Deep Research (BioAgents)

Open-source interactive multi-agent system for biomedical research that runs in minutes per cycle, with state-of-the-art BixBench performance and two operational modes (semi-autonomous and fully autonomous).

   
Affiliation bio.xyz / BioAgents (Weidener, Brkić, Jovanović et al.)
First introduced 2026-01 (arXiv:2601.12542)
Lifecycle stages Multi-stage (planning, data analysis, literature search, novelty detection)
Autonomy level Two operational modes — semi-autonomous with selective human checkpoints, and fully autonomous for extended cycles
Domain focus Computational biology and biomedical research
Availability Open source orchestrator (github.com/bio-xyz/BioAgents); the bio-data-analysis and bio-literature sub-agents are not yet publicly released

Approach

The system positions itself against batch-mode AI scientists (Kosmos, Sakana AI Scientist) that require hours per cycle, arguing for interactive workflows with minute-scale turnaround.
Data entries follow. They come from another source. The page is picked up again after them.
(** ** The counter of buffered samples across a format change (C3) *)

(** C3, where the code departs from it. Five mono frames are playing,
    one buffer has been reclaimed, and five stereo frames at 48000 Hz
    arrive. [alSourcei(source, AL_BUFFER, 0)] takes the four remaining
    buffers off the source, yet [bufferedSampleCount] keeps their 4096
    samples: after the transition the device holds five frames, 5120
    samples, and the counter reads 9216. *)
Theorem bufferedSampleCount_after_format_change :
  exists before after,
    run (firstn 26 (format_change (repeat (EPush [] 1024 48000 2) 5))) (boot [1; 2; 3; 4; 5])
      = Some before /\
    (exists frame, thread before = Detach frame) /\
    sum_sampleCount (resident before) = 4096 /\
    bufferedSampleCount (renderer before) = 4096 /\
    run (format_change (repeat (EPush [] 1024 48000 2) 5)) (boot [1; 2; 3; 4; 5])
      = Some after /\
    thread after = Wait /\
    length (resident after) = 5%nat /\
    sum_sampleCount (resident after) = 5120 /\
    bufferedSampleCount (renderer after) = 9216.
Proof.
  eexists _, _. split; [vm_compute; reflexivity|].
  split; [eexists; reflexivity|]. split; [reflexivity|]. split; [reflexivity|].
  split; [vm_compute; reflexivity|]. repeat split.
Qed.

(** ** Formats in the buffer pool across a format change (C2) *)

(** C2, where the code departs from it. The transition itself is as
    described: detach, stop, the mismatched frame into [buffers[0]], four
    more frames popped into the other buffers, play. But those four are
    submitted without looking at their format: when the producer pushes a
    stereo frame at 48000 Hz followed by four mono frames at 44100 Hz,
    the pool holds both formats after the transition. *)
Theorem formats_mixed_after_format_change :
  exists after,
    run (format_change (EPush [] 1024 48000 2 :: repeat (EPush [] 1024 44100 1) 4))
        (boot [1; 2; 3; 4; 5]) = Some after /\
    thread after = Wait /\
    skipn 11 (AL.dev_trace (device (renderer after))) =
      [AL.SourceUnqueueBuffers 1; AL.SourceDetach; AL.SourceStop;
       AL.BufferData 1 AL.FORMAT_STEREO16 [] 4096 48000; AL.SourceQueueBuffers 1;
       AL.BufferData 2 AL.FORMAT_MONO16 [] 2048 44100; AL.SourceQueueBuffers 2;
       AL.BufferData 3 AL.FORMAT_MONO16 [] 2048 44100; AL.SourceQueueBuffers 3;
       AL.BufferData 4 AL.FORMAT_MONO16 [] 2048 44100; AL.SourceQueueBuffers 4;
       AL.BufferData 5 AL.FORMAT_MONO16 [] 2048 44100; AL.SourceQueueBuffers 5;
       AL.SourcePlay] /\
    resident_formats (device (renderer after)) =
      [(48000, 2); (44100, 1); (44100, 1); (44100, 1); (44100, 1)].
Proof.
  eexists. split; [vm_compute; reflexivity|]. repeat split.
Qed.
Specialized agents handle planning, data analysis, literature search, and novelty detection; a persistent world state maintains context across iterative research cycles so that researchers (in semi-autonomous mode) or the system itself (in fully autonomous mode) can refine direction without rerunning earlier stages. BioAgents is the public orchestrator; the data-analysis and literature components remain closed.

Validation

Evaluated on BixBench v1.5 (54 capsules spanning genomics, transcriptomics, differential expression, RNA-seq, phylogenetics, WGS, and variant analysis). Only the data-analysis agent was benchmarked, under three regimes: Open Response (judge LLM compares free-form answers to expert references), MCQ with Refusal, and MCQ without Refusal. The study also implements a simplified code-free multiple-choice mapping to decouple option selection from notebook-state variability.

Notable results

  • 48.8% accuracy on BixBench Open Response — state-of-the-art, exceeding K-Dense Analyst (34.4%) and other published baselines by 14 to 26 percentage points.
  • 55.1% on MCQ with Refusal and 64.4% on MCQ without Refusal.
  • Demonstrates interactive workflows in case studies with minute-scale turnaround, contrasting with the multi-hour batch cycles of Kosmos and Sakana AI Scientist.

Primary paper

Weidener, Brkić, Jovanović et al., “Rethinking the AI Scientist: Interactive Multi-Agent Workflows for Scientific Discovery,” arXiv:2601.12542 (2026).

Other references

None yet.

Code

github.com/bio-xyz/BioAgents — orchestrator. Sub-agents (bio-data-analysis, bio-literature) not yet publicly released as of the preprint.